“New York Is Worth Twenty Richmonds”


By then it was clear that the city had been spared from a major disaster by dozens of instances of good luck. Only Headley and Kennedy appeared to have fulfilled their assignments; instead of fires in twenty-four hotels only twelve had been set, and servants or guests had detected the fires before they had gotten out of control. In some hotels, as on the docks, the phosphorus had smoldered for hours, causing in most cases a great deal of smoke but little else. Headley later blamed both Longmire and the chemist who had provided the Greek fire, but the truth was that he and the other Confederates had unwittingly blundered. As Fire Marshal Alfred E. Baker reported after testing the contents of some vials that were discarded in haste at several hotels: The chemist had done his work sagaciously, but in carrying out the plan a blunder was committed which defeated the anticipated results. In each case the doors and windows of the room were left closed, so that when the phosphorous ignited, the fire only smouldered from the want of oxygen necessary to give it activity, thus affording an opportunity for its detection before much harm was done. … Happily, as I have shown, this fiendish plan was defeated by one of those miscalculations which so often interpose to frustrate the designs of evilminded men. …

No lives were lost, no one- amazingly—seriously injured, despite the panics at Barnum’s and the theatres. The volunteer fire companies, to everyone’s further surprise, had behaved meritoriously. The most damage incurred was at the St. Nicholas Hotel; it cost ten thousand dollars to repair. New York City had escaped destruction, but it was frightened and its mood was ugly. Had the plot been executed “with one-half the ability with which it was drawn up,” said the Times , “no human power could have saved this city from utter destruction … the best portion of the city would have been laid in ashes.” The Tribune asserted that “a catastrophe was imminent, without parallel during late years, and only to be compared in magnitude to … the great fire of London, the burning of Rome, or the destruction of Pompeii.” “The wretches who would have destroyed all our principal hotels … by fire, and caused the death of their harmless occupants, deserve no pity,” declared the Herald , “and should they be detected, as we have no doubt they will be, should be hung up in as brief a space as possible and as soon as the law will permit.”

Saturday morning, as the early newspapers carried the first brief accounts of the night before, the Confederates were almost captured.
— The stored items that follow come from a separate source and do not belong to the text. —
(** A checker that has seen a symbol of its numerology. *)
Definition wf (w : t) : Prop :=
  0 < nof_symbols w < 16 ∧ 0 <= numerology w < 5 ∧ 0 <= advance_time_in_symbols w < 2 ^ 30 ∧
  0 <= count_val w < 10240 * 2 ^ numerology w * nof_symbols w.

(** The symbols left from the current one until the last moment for the slot, modulo the
    system frame. *)
Definition time_left (w : t) (slot : slot_point.t) : Z :=
  (slot_point.count_val slot * nof_symbols w - advance_time_in_symbols w - count_val w) mod (10240 * 2 ^ numerology w * nof_symbols w).

Lemma is_late_spec w slot : wf w → slot_point.wf slot → slot_point.numerology slot = numerology w →
  is_late w slot = Ok (negb (bool_decide (0 < time_left w slot < 10240 * 2 ^ numerology w * nof_symbols w / 2))).
Proof.
  intros (Hn & Hm & Ha & Hc) Hs He. unfold is_late.
  set (ota := slot_symbol_point.mk (nof_symbols w) (numerology w) (count_val w)).
  assert (Hota : slot_symbol_point.wf ota) by done.
  assert (HO : slot_symbol_point.of_count (numerology w) (count_val w) (nof_symbols w) = Ok ota).
  { destruct (slot_symbol_point.period_range ota Hn Hm) as (_ & _ & HP). unfold slot_symbol_point.period in HP. cbn in HP.
    unfold slot_symbol_point.of_count, NOF_NUMEROLOGIES. rewrite (wrap_small 4), (wrap_small 3), (wrap_small 25) by lia_fits. cbn [slot_symbol_point.numerology].
    pass_assume. done. }
  rewrite HO. cbn [mbind result_bind].
  destruct (slot_symbol_point.symbol_of_slot_spec slot 0 (nof_symbols w) Hs Hn ltac:(lia)) as (HP & Hwp & _). cbn zeta in *. rewrite HP. cbn [mbind result_bind].
  unfold slot_symbol_point.sub. rewrite swrap_small by (unfold_fits; lia). rewrite sadd_Ok by (unfold_fits; lia). cbn [mbind result_bind].
  rewrite slot_symbol_point.symbol_add_spec by (done || lia). cbn [mbind result_bind].
  rewrite slot_symbol_point.symbol_ltb_spec; [|done|by apply slot_symbol_point.symbol_add_wf|cbn; by rewrite <- He|done]. cbn [mbind result_bind].
  do 2 f_equal. unfold time_left, slot_symbol_point.period. cbn [slot_symbol_point.numerology slot_symbol_point.nof_symbols slot_symbol_point.count_val ota].
  unfold slot_point.numerology in He. rewrite He, Zminus_mod_idemp_l. apply bool_decide_ext. by replace (slot_point.count_val slot * nof_symbols w + 0 + (0 + - advance_time_in_symbols w) - count_val w)
    with (slot_point.count_val slot * nof_symbols w - advance_time_in_symbols w - count_val w) by lia.
Qed.
End tx_window_checker.

(** The transmission window in symbols. *)
Record tx_window_timing_parameters : Type := mk_timing {
  sym_cp_dl_start : Z; sym_cp_dl_end : Z; sym_cp_ul_start : Z; sym_cp_ul_end : Z; sym_up_dl_start : Z; sym_up_dl_end : Z }.

Definition get_biggest_min_tx_parameter (p : tx_window_timing_parameters) : Z :=
  Z.max (Z.max (sym_cp_dl_end p) (sym_cp_ul_end p)) (sym_up_dl_end p).

(** The processing time is a number of microseconds; the quotient of the durations is taken
    in double precision, in nanoseconds. *)
Definition calculate_nof_symbols_before_ota (nof_symbols numerology dl_processing_time : Z) (p : tx_window_timing_parameters) : result Z :=
  let symbol_duration_ns := f64_div (f64_of_Z 1000000) (f64_of_Z (wrap 32 (nof_symbols * get_nof_slots_per_subframe numerology))) in
  let processing_ns := f64_mul (f64_of_Z dl_processing_time) (f64_of_Z 1000) in
  dl_processing_time_in_symbols ← to_unsigned (sf_floor (f64_div processing_ns symbol_duration_ns));
  Ok (wrap 32 (dl_processing_time_in_symbols + get_biggest_min_tx_parameter p)).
They had assembled at the Exchange Hotel, near the Hudson River, where Kennedy and Chenault boarded, to size up the situation, and were seated in the parlor reading the papers when a burly man entered the hotel lobby. Martin recognized him as Sergeant John S. Young, head of the city’s seventeen-man detective force. “Old” Young, as he was called, had spent the entire night going from hotel to hotel to alert proprietors and see that special watches were set up. He spoke to the manager of the Exchange and then sat down wearily on a banquette next to Martin, who was still wearing the federal officer’s uniform. Kennedy, watching them from nearby, was certain they would all be caught and “expected to die then.” However, after exchanging a few pleasantries with Martin, Young was summoned away by a patrolman, and the Rebels all breathed a sigh of relief.


Later that day Young set up guards outside ferry offices and railroad terminals in the hope of catching the plotters if they hadn’t as yet escaped from the city. In the evening, however, the Confederates cleverly boarded a sleeper to Albany while it was still on a siding. As the car was pulled into the Hudson River Railroad station, they could see from their berths detectives on the platform outside stopping any suspicious-looking passengers before they were allowed aboard. Finally, at ten o’clock the train pulled out of the station, and after a stopover in Albany on Sunday the Rebels returned safely over the border to Toronto without incident, on another train.

Undeterred by his failure to capture the arsonists, Young accurately guessed that they must have been based in Canada. He persuaded both federal authorities and his own superiors to send himself and some of his men after them. Several detectives were quickly dispatched to Toronto; others headed for Port Huron and Detroit to cover the Canadian border with Michigan. Those sent to Canada were quickly able to worm their way into the confidence of one of Jacob Thompson’s closest advisers by posing as southern sympathizers; they cursed Lincoln and spat on the Union flag to prove their loyalty. A meeting was arranged between Young and the Southerner. With amazing naiveté he fell for Young’s ruse. The detective, feigning concern for the plotters, was able to draw from Thompson’s adviser an almost complete account of the plot; the city, he was told, “was to be wrapt in one dazzling conflagration.” More important, the Southerner in all candor told Young that only six men had taken part in actually setting the fires. He said several were preparing to return south, by either running the northern blockade by ship or slipping through Union lines after crossing the Canadian border by train.